The WannaCry cyber-attack was a ransomware attack that affected hospitals across the United Kingdom and lasted from May 12th, 2017 to May 19th, 2017. It crippled computers in 16 hospitals in the UK area costing £92m, which is about $114,000,000. The hacker demanded 300 Bitcoin, which was about $60,000 at the time.

This cyber-attack caused over 19,000 appointments to be canceled, 200,000 computers to be locked out and multiples files to be encrypted, only displaying a message from the hacker.

Additionally, the attack left many hospitals unable to access basic medical records and one hospital was forced to cancel all non-urgent operations. The United Kingdom National Health Service (NHS), was accused of using outdated IT services, such as Windows XP, that allowed the attack to occur.

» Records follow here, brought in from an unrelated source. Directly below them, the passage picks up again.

(** ** The model at work *)

Example slice_clamps : py_slice [1; 2; 3; 4] 2 12 = [3; 4].
Proof. reflexivity. Qed.

Example slice_past_the_end : py_slice [1; 2; 3; 4] 6 16 = [].
Proof. reflexivity. Qed.

Example slice_negative_start : py_slice [1; 2; 3; 4] (-3) 3 = [2; 3].
Proof. reflexivity. Qed.

Example login_alice :
  app sample_context sample_key 120 ""
    (POST_login {| UserLogin.username := "alice"; UserLogin.password := "longenough1" |})
    two_items_db =
  (Return (JObject [("access_token", JToken (default (Jwt.Opaque "") (bearer 120 "alice")));
                    ("token_type", JString "bearer")]),
   two_items_db).
Proof. reflexivity. Qed.

Example whoami_alice :
  (app sample_context sample_key 130 "" (GET_users_me (bearer 120 "alice")) two_items_db).1 =
  Return (User_json (response_model_User alice_row)).
Proof. reflexivity. Qed.

Example whoami_without_credentials :
  (app sample_context sample_key 130 "" (GET_users_me None) two_items_db).1 =
  Raise {| status_code := 403; detail := "Not authenticated"; headers := [] |}.
Proof. reflexivity. Qed.

Example two_items_listed :
  (get_items 0 10 two_items_db).1 = Return [widget_row; gadget_row].
Proof. reflexivity. Qed.

(** * The claims *)

(** C1. Item ids are not kept apart by [create_item]: the id of a new item
    is one more than the number of stored items, and after a deletion that
    number can be the id of an item still stored.  In the reachable state
    where Alice has created items 1 and 2 and deleted item 1, Bob's creation
    is given id 2, the id held by Alice's stored item, which is replaced by
    Bob's. *)
Theorem create_item_after_delete_reuses_id :
  reachable sample_context sample_key one_deleted_db ∧
  PyDict.get (items_db one_deleted_db) 2 = Some gadget_row ∧
  app sample_context sample_key 160 "" (POST_items (bearer 155 "bob") gizmo) one_deleted_db =
    (Return (Item_json gizmo_row),
     {| users_db := users_db one_deleted_db; items_db := [(2, gizmo_row)] |}) ∧
  Item.id gizmo_row = Item.id gadget_row.
Proof.
  split; [apply reachable_serve, reachable_initial|].
  split; [reflexivity|]. split; reflexivity.
Qed.

(** C2. Registering a username that is already stored fails with status 400
    ("Username already registered") and leaves the databases as they were;
    in particular the record stored under that username is the same before
    and after the failed call.  So it is when the username was stored by a
    registration that has just succeeded: the record that registration
    returned is still the one stored after the second, failed call. *)
Theorem register_duplicate_username pwd_context now salt user s :
  let taken :=
    {| status_code := 400; detail := "Username already registered"; headers := [] |} in
  (∀ row,
     PyDict.get (users_db s) (UserCreate.username user) = Some row ->
     register pwd_context now salt user s = (Raise taken, s) ∧
     PyDict.get (users_db (register pwd_context now salt user s).2) (UserCreate.username user)
       = Some row) ∧
  (∀ now0 salt0 first s0 row,
     register pwd_context now0 salt0 first s0 = (Return row, s) ->
     UserCreate.username first = UserCreate.username user ->
     PyDict.get (users_db s) (UserCreate.username user) = Some row ∧
     register pwd_context now salt user s = (Raise taken, s)).
Proof.
  intros taken.
  assert (∀ row, PyDict.get (users_db s) (UserCreate.username user) = Some row ->
            register pwd_context now salt user s = (Raise taken, s)) as Hdup.
  { intros row Hg. unfold register, PyDict.contains. run. by rewrite Hg. }
  split.
  - intros row Hg. by rewrite (Hdup row Hg).
  - intros now0 salt0 first s0 row Hfirst Hname.
    assert (PyDict.get (users_db s) (UserCreate.username user) = Some row) as Hg.
    { revert Hfirst. unfold register, PyDict.contains. run.
      destruct (PyDict.get (users_db s0) _); simpl; [done|].
      destruct (get_password_hash _ _ _); simpl; [|done..].
      intros [= <- <-]. simpl. rewrite <- Hname. apply get_set_eq. }
    split; [done | by apply (Hdup row)].
Qed.

Lemma register_duplicate_username_witness :
  PyDict.get (users_db two_items_db) "alice" = Some alice_row ∧
  register sample_context 170 "s3"
    {| UserCreate.username := "alice"; UserCreate.email := "other@example.com";
       UserCreate.full_name := Some "Other"; UserCreate.password := "different99" |}
    two_items_db
  = (Raise {| status_code := 400; detail := "Username already registered"; headers := [] |},
     two_items_db).
Proof.
  split; [reflexivity|].
  destruct (register_duplicate_username sample_context 170 "s3"
    {| UserCreate.username := "alice"; UserCreate.email := "other@example.com";
       UserCreate.full_name := Some "Other"; UserCreate.password := "different99" |}
    two_items_db) as (Hstored & _).
  destruct (Hstored alice_row eq_refl) as (Hfails & _). exact Hfails.
Defined.
Lemma parse_reading_raises now self raw e :
  is_blank (clean_text_tool raw) = false ->
  parse_date_tool now (clean_text_tool raw) = Raise e ->
  WaterMeterAgent.parse_reading now self raw
  = WaterMeterAgent.MkRun self
      [CLEAN_TEXT; IDENTIFY_METER; EXTRACT_READING; IDENTIFY_UNIT;
       PARSE_DATE]
      (Raise e).
Proof.
  intros Hne Hd. unfold WaterMeterAgent.parse_reading.
  rewrite (react_loop_date_raises now self raw e Hne Hd). reflexivity.
Qed.

Lemma parse_reading_returns now self raw d :
  is_blank (clean_text_tool raw) = false ->
  parse_date_tool now (clean_text_tool raw) = Return d ->
  exists self' r,
    WaterMeterAgent.parse_reading now self raw
    = WaterMeterAgent.MkRun self'
        [CLEAN_TEXT; IDENTIFY_METER; EXTRACT_READING; IDENTIFY_UNIT;
         PARSE_DATE; VALIDATE; VALIDATE; VALIDATE]
        (Return r)
    /\ result_raw_input r = raw
    /\ meter_tag_of r
       = Some (match WaterMeterAgent.find_tag (clean_text_tool raw) with
               | Some tag => tag
               | None => "UNKNOWN"
               end)
    /\ reading_value_of r
       = Some (match extract_numbers_tool (clean_text_tool raw) with
               | x :: rest => choose_reading x rest
               | [] => 0%Q
               end)
    /\ reading_unit r = Some (standardize_unit_tool (clean_text_tool raw))
    /\ reading_date r = Some d
    /\ success r = success_of (meter_tag_of r) (reading_value_of r)
    /\ meter_description r = description_of (meter_tag_of r).
Proof.
  intros Hne Hd.
  destruct (react_loop_pipeline now self raw d Hne Hd)
    as (self' & st & Hloop & I & M & R & U & Dt).
  exists self', (_generate_result st).
  unfold WaterMeterAgent.parse_reading. rewrite Hloop.
  cbn [bind _generate_result result_raw_input meter_tag_of reading_value_of
       reading_unit reading_date success meter_description].
  repeat split; assumption.
Qed.

(** ** The keys that the lookups return *)

Lemma fuzzy_match_loop_key text threshold keys :
  forall best score k,
    fuzzy_match_loop text threshold keys best score = Some k ->
    best = Some k \/ In k keys.
Proof.
  induction keys as [|key keys IH]; intros best score k; simpl.
  - intros ->. left. reflexivity.
  - destruct (contains key text).
    + intros H. injection H as <-. right. left. reflexivity.
    + destruct (Qlt_bool score (Difflib.ratio key text)
                && Qle_bool threshold (Difflib.ratio key text));
        intros H; apply IH in H as [H|H]; auto.
      injection H as <-. auto.
Qed.

Lemma find_tag_key text k :
  WaterMeterAgent.find_tag text = Some k ->
  In k (List.map fst meter_tags) \/ In k (List.map fst name_to_tag).
Proof.
  unfold WaterMeterAgent.find_tag, fuzzy_match_tool.
  destruct (fuzzy_match_loop text (6 # 10) (List.map fst meter_tags) None 0)
    as [t|] eqn:E.
  - intros H. injection H as <-.
    apply fuzzy_match_loop_key in E as [E|E]; [discriminate|auto].
  - intros H. apply fuzzy_match_loop_key in H as [H|H]; [discriminate|auto].
Qed.

Lemma find_tag_not_empty text k :
  WaterMeterAgent.find_tag text = Some k -> k <> "".
Proof.
  intros H. apply find_tag_key in H. simpl in H.
  intuition (subst; discriminate).
Qed.

Lemma Qlt_bool_iff (x y : Q) : Qlt_bool x y = true <-> (x < y)%Q.
Proof.
  unfold Qlt_bool. rewrite negb_true_iff. split.
  - intros H. apply Qnot_le_lt. intros Hle.
    apply Qle_bool_iff in Hle. congruence.
  - intros H. destruct (Qle_bool y x) eqn:E; [|reflexivity].
    apply Qle_bool_iff in E. apply Qlt_not_le in H. contradiction.
Qed.

(** [success] as a function of the two fields it reads. *)
Lemma success_of_true tag v :
  tag <> Some "" ->
  success_of tag v = PyBool true <->
  (exists t, tag = Some t /\ t <> "UNKNOWN")
  /\ (exists x, v = Some x /\ (0 < x)%Q).
Proof.
  intros Hne. unfold success_of. destruct tag as [t|].
  - destruct (String.eqb_spec t ""); [subst; congruence|].
    destruct (String.eqb_spec t "UNKNOWN").
    + split; [discriminate|].
      intros [(t' & Ht & Hu) _]. congruence.
    + destruct v as [x|].
      * split.
        -- intros H. injection H as H. apply Qlt_bool_iff in H.
           split; [exists t|exists x]; auto.
        -- intros [_ (x' & Hx & Hpos)]. injection Hx as <-.
           apply Qlt_bool_iff in Hpos. rewrite Hpos. reflexivity.
      * split; [discriminate|].
        intros [_ (x & Hx & _)]. discriminate.
  - split; [discriminate|].
    intros [(t & Ht & _) _]. discriminate.
Qed.

(** ** C5: a blank text *)




(** ** C8: the success flag *)

(** C8.  In every result that [parse_reading] returns, [success] is
    [True] exactly when the tag is not null and is not "UNKNOWN" and the
    reading value is greater than zero. *)
Theorem success_iff_tag_known_and_reading_positive now self raw r :
  WaterMeterAgent.returned (WaterMeterAgent.parse_reading now self raw)
  = Return r ->
  success r = PyBool true <->
  (exists tag, meter_tag_of r = Some tag /\ tag <> "UNKNOWN")
  /\ (exists v, reading_value_of r = Some v /\ (0 < v)%Q).
Proof.
  intros Hret.
  destruct (is_blank (clean_text_tool raw)) eqn:Hblank.
  - rewrite (parse_reading_blank now self raw Hblank) in Hret.
    injection Hret as <-.
    apply (success_of_true None None). discriminate.
  - destruct (parse_date_tool now (clean_text_tool raw)) as [d|e] eqn:Hd.
    + destruct (parse_reading_returns now self raw d Hblank Hd)
        as (self' & r' & Hrun & _ & M & _ & _ & _ & S & _).
      rewrite Hrun in Hret. injection Hret as <-.
      rewrite S. apply success_of_true. rewrite M.
      destruct (WaterMeterAgent.find_tag (clean_text_tool raw)) as [k|] eqn:E;
        [|discriminate].
      intros H. injection H as ->.
      exact (find_tag_not_empty _ _ E eq_refl).
    + rewrite (parse_reading_raises now self raw e Hblank Hd) in Hret.
      discriminate.
Qed.

Lemma success_iff_tag_known_and_reading_positive_witness :
  exists r,
    WaterMeterAgent.returned
      (WaterMeterAgent.parse_reading (MkDate 2025 3 15) WaterMeterAgent.new
         "WM002 shows 89.3 gallons today")
    = Return r
    /\ success r = PyBool true
    /\ ((exists tag, meter_tag_of r = Some tag /\ tag <> "UNKNOWN")
        /\ (exists v, reading_value_of r = Some v /\ (0 < v)%Q)).
Proof.
  eexists. split; [vm_compute; reflexivity|].
  split; [reflexivity|].
  apply (success_iff_tag_known_and_reading_positive (MkDate 2025 3 15)
           WaterMeterAgent.new "WM002 shows 89.3 gallons today").
  - vm_compute. reflexivity.
  - reflexivity.
Defined.

(** ** C2: the decisions of the loop *)

Lemma think_never_complete (st : state) :
  WaterMeterAgent._think st <> COMPLETE.
Proof.
  unfold WaterMeterAgent._think.
  destruct (cleaned_text st); [|discriminate].
  destruct (meter_tag st); [|destruct (is_blank s); discriminate].
  destruct (reading_value st); [|discriminate].
  destruct (unit_ st); [|discriminate].
  destruct (date st); discriminate.
Qed.

(** C2, on the code of [WaterMeterAgent].  Whenever the cleaned text is
    not blank and the date stage returns, the loop runs all of its eight
    iterations and decides VALIDATE at the sixth, the seventh and the
    eighth: [_think] has no COMPLETE branch. *)
Theorem validate_is_decided_three_times now self raw d :
  is_blank (clean_text_tool raw) = false ->
  parse_date_tool now (clean_text_tool raw) = Return d ->
  WaterMeterAgent.decisions (WaterMeterAgent.parse_reading now self raw)
  = [CLEAN_TEXT; IDENTIFY_METER; EXTRACT_READING; IDENTIFY_UNIT; PARSE_DATE;
     VALIDATE; VALIDATE; VALIDATE]
  /\ List.length
       (List.filter (action_eqb VALIDATE)
          (WaterMeterAgent.decisions
             (WaterMeterAgent.parse_reading now self raw)))
     = 3
  /\ ~ NoDup
       (WaterMeterAgent.decisions
          (WaterMeterAgent.parse_reading now self raw)).
Proof.
  intros Hne Hd.
  destruct (parse_reading_returns now self raw d Hne Hd)
    as (self' & r & Hrun & _).
  rewrite Hrun. cbn [WaterMeterAgent.decisions].
  split; [reflexivity|]. split; [reflexivity|].
  intros H. do 5 (apply NoDup_cons_iff in H as [_ H]).
  apply NoDup_cons_iff in H as [H _]. apply H. left. reflexivity.
Qed.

The hackers utilized a service called EternalBlue, which is a cyberattack exploit developed U.S National Security Agency (NSA). This exploit was leaked by a group known as The Shadow Brokers a month before these UK attacks – which prompted the WannaCry hackers to utilize this method. The code to this exploit is actually still available on the internet despite Microsoft’s efforts to provide a patch.

Since the attacks, the NHS claims to have improved their technology to prevent any further attacks. They focused on improving IT services in areas that are more vulnerable, by investing £60m in their major trauma centers and ambulance services. Furthermore, the U.K. government set a goal to improve overall technology infrastructure and dedicated £150m over the next three years. A year after the attack, reports claim that the results of such heavy investments are paying off and organizations are making “good progress” implementing data security standards.

The attack was later blamed on North Korean hackers. When the attack occurred, experts advised against paying the ransom and NHS England informed media that no ransom was paid.

Cybersecurity experts were able to stop the WannaCry ransomware from spreading and later admitted that there were patches that needed to be made in the systems. Their unpatched and unsupported operating systems made them more vulnerable and cost more money. After the expensive overhaul of the outdated systems NHS claims their technology is now up-to-date.